*** Opening of Information provided ***

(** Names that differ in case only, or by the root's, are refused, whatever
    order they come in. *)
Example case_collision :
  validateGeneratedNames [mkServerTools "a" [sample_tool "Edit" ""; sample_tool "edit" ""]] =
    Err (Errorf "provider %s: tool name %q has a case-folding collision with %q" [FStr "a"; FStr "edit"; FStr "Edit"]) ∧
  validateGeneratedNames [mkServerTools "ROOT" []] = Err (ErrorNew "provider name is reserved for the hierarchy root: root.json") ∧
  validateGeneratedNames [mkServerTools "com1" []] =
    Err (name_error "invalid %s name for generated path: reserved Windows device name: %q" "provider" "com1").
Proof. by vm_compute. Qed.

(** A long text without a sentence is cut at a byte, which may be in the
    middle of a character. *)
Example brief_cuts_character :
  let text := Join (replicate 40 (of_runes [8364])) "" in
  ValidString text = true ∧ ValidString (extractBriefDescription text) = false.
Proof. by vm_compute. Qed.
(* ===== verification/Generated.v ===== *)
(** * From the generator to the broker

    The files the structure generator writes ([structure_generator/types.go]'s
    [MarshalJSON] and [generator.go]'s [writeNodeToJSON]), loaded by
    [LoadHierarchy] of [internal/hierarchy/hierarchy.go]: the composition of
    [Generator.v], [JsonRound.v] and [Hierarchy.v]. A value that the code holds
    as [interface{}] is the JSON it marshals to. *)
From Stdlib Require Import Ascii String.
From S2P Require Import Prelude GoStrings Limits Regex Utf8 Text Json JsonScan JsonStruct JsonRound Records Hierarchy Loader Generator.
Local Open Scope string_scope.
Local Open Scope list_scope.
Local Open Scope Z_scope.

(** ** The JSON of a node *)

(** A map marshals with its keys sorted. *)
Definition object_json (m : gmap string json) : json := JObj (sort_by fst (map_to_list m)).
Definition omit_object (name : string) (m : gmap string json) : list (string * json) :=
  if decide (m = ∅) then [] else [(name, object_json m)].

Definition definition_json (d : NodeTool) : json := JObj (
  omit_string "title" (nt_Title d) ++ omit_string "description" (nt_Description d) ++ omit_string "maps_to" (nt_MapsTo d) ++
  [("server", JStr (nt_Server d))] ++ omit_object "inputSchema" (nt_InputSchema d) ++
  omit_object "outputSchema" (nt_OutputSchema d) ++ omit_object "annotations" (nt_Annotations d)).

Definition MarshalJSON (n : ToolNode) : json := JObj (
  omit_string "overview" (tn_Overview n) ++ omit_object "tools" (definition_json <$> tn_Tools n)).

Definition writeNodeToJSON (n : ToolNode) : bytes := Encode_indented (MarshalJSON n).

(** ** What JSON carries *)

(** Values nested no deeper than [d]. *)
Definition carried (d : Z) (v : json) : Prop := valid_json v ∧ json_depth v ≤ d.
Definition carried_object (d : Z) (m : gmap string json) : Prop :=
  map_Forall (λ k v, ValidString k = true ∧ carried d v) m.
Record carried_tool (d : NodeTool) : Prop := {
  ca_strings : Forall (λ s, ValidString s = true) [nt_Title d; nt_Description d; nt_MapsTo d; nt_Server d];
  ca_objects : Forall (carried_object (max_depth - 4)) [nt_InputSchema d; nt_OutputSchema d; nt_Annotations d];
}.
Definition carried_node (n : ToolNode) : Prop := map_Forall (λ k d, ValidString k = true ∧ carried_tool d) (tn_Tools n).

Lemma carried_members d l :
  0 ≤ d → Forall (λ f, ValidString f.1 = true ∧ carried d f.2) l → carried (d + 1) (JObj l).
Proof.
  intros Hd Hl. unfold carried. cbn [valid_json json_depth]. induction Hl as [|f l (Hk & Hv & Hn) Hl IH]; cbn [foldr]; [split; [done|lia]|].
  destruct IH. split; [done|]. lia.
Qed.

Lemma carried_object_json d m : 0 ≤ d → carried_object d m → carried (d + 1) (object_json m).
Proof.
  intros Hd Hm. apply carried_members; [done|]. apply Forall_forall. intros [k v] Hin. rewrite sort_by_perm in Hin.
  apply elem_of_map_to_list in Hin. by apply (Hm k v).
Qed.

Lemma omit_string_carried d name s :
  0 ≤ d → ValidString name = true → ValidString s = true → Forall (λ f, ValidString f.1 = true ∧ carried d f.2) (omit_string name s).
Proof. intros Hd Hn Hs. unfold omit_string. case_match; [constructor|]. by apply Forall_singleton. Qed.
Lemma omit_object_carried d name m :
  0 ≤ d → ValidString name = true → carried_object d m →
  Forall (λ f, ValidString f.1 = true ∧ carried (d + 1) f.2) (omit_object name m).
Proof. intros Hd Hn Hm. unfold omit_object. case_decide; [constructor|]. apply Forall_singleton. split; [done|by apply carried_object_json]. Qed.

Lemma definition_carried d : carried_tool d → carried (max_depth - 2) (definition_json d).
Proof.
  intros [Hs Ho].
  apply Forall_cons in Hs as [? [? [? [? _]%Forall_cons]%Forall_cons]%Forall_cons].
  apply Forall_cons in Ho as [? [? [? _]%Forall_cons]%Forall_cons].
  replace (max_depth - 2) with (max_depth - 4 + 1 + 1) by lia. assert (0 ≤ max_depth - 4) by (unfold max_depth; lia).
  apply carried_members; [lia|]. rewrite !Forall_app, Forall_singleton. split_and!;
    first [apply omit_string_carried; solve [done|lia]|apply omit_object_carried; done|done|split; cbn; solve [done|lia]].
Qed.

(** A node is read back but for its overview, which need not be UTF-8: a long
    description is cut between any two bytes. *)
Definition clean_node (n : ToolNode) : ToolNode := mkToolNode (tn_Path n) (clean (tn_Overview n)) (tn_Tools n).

*** Close of Information provided ***

Problem details - Repeat the listing above exactly, keeping every word as it stands.

Response to the task -
(** Names that differ in case only, or by the root's, are refused, whatever
    order they come in. *)
Example case_collision :
  validateGeneratedNames [mkServerTools "a" [sample_tool "Edit" ""; sample_tool "edit" ""]] =
    Err (Errorf "provider %s: tool name %q has a case-folding collision with %q" [FStr "a"; FStr "edit"; FStr "Edit"]) ∧
  validateGeneratedNames [mkServerTools "ROOT" []] = Err (ErrorNew "provider name is reserved for the hierarchy root: root.json") ∧
  validateGeneratedNames [mkServerTools "com1" []] =
    Err (name_error "invalid %s name for generated path: reserved Windows device name: %q" "provider" "com1").
Proof. by vm_compute. Qed.

(** A long text without a sentence is cut at a byte, which may be in the
    middle of a character. *)
Example brief_cuts_character :
  let text := Join (replicate 40 (of_runes [8364])) "" in
  ValidString text = true ∧ ValidString (extractBriefDescription text) = false.
Proof. by vm_compute. Qed.
(* ===== verification/Generated.v ===== *)
(** * From the generator to the broker

    The files the structure generator writes ([structure_generator/types.go]'s
    [MarshalJSON] and [generator.go]'s [writeNodeToJSON]), loaded by
    [LoadHierarchy] of [internal/hierarchy/hierarchy.go]: the composition of
    [Generator.v], [JsonRound.v] and [Hierarchy.v]. A value that the code holds
    as [interface{}] is the JSON it marshals to. *)
From Stdlib Require Import Ascii String.
From S2P Require Import Prelude GoStrings Limits Regex Utf8 Text Json JsonScan JsonStruct JsonRound Records Hierarchy Loader Generator.
Local Open Scope string_scope.
Local Open Scope list_scope.
Local Open Scope Z_scope.

(** ** The JSON of a node *)

(** A map marshals with its keys sorted. *)
Definition object_json (m : gmap string json) : json := JObj (sort_by fst (map_to_list m)).
Definition omit_object (name : string) (m : gmap string json) : list (string * json) :=
  if decide (m = ∅) then [] else [(name, object_json m)].

Definition definition_json (d : NodeTool) : json := JObj (
  omit_string "title" (nt_Title d) ++ omit_string "description" (nt_Description d) ++ omit_string "maps_to" (nt_MapsTo d) ++
  [("server", JStr (nt_Server d))] ++ omit_object "inputSchema" (nt_InputSchema d) ++
  omit_object "outputSchema" (nt_OutputSchema d) ++ omit_object "annotations" (nt_Annotations d)).

Definition MarshalJSON (n : ToolNode) : json := JObj (
  omit_string "overview" (tn_Overview n) ++ omit_object "tools" (definition_json <$> tn_Tools n)).

Definition writeNodeToJSON (n : ToolNode) : bytes := Encode_indented (MarshalJSON n).

(** ** What JSON carries *)

(** Values nested no deeper than [d]. *)
Definition carried (d : Z) (v : json) : Prop := valid_json v ∧ json_depth v ≤ d.
Definition carried_object (d : Z) (m : gmap string json) : Prop :=
  map_Forall (λ k v, ValidString k = true ∧ carried d v) m.
Record carried_tool (d : NodeTool) : Prop := {
  ca_strings : Forall (λ s, ValidString s = true) [nt_Title d; nt_Description d; nt_MapsTo d; nt_Server d];
  ca_objects : Forall (carried_object (max_depth - 4)) [nt_InputSchema d; nt_OutputSchema d; nt_Annotations d];
}.
Definition carried_node (n : ToolNode) : Prop := map_Forall (λ k d, ValidString k = true ∧ carried_tool d) (tn_Tools n).

Lemma carried_members d l :
  0 ≤ d → Forall (λ f, ValidString f.1 = true ∧ carried d f.2) l → carried (d + 1) (JObj l).
Proof.
  intros Hd Hl. unfold carried. cbn [valid_json json_depth]. induction Hl as [|f l (Hk & Hv & Hn) Hl IH]; cbn [foldr]; [split; [done|lia]|].
  destruct IH. split; [done|]. lia.
Qed.

Lemma carried_object_json d m : 0 ≤ d → carried_object d m → carried (d + 1) (object_json m).
Proof.
  intros Hd Hm. apply carried_members; [done|]. apply Forall_forall. intros [k v] Hin. rewrite sort_by_perm in Hin.
  apply elem_of_map_to_list in Hin. by apply (Hm k v).
Qed.

Lemma omit_string_carried d name s :
  0 ≤ d → ValidString name = true → ValidString s = true → Forall (λ f, ValidString f.1 = true ∧ carried d f.2) (omit_string name s).
Proof. intros Hd Hn Hs. unfold omit_string. case_match; [constructor|]. by apply Forall_singleton. Qed.
Lemma omit_object_carried d name m :
  0 ≤ d → ValidString name = true → carried_object d m →
  Forall (λ f, ValidString f.1 = true ∧ carried (d + 1) f.2) (omit_object name m).
Proof. intros Hd Hn Hm. unfold omit_object. case_decide; [constructor|]. apply Forall_singleton. split; [done|by apply carried_object_json]. Qed.

Lemma definition_carried d : carried_tool d → carried (max_depth - 2) (definition_json d).
Proof.
  intros [Hs Ho].
  apply Forall_cons in Hs as [? [? [? [? _]%Forall_cons]%Forall_cons]%Forall_cons].
  apply Forall_cons in Ho as [? [? [? _]%Forall_cons]%Forall_cons].
  replace (max_depth - 2) with (max_depth - 4 + 1 + 1) by lia. assert (0 ≤ max_depth - 4) by (unfold max_depth; lia).
  apply carried_members; [lia|]. rewrite !Forall_app, Forall_singleton. split_and!;
    first [apply omit_string_carried; solve [done|lia]|apply omit_object_carried; done|done|split; cbn; solve [done|lia]].
Qed.

(** A node is read back but for its overview, which need not be UTF-8: a long
    description is cut between any two bytes. *)
Definition clean_node (n : ToolNode) : ToolNode := mkToolNode (tn_Path n) (clean (tn_Overview n)) (tn_Tools n).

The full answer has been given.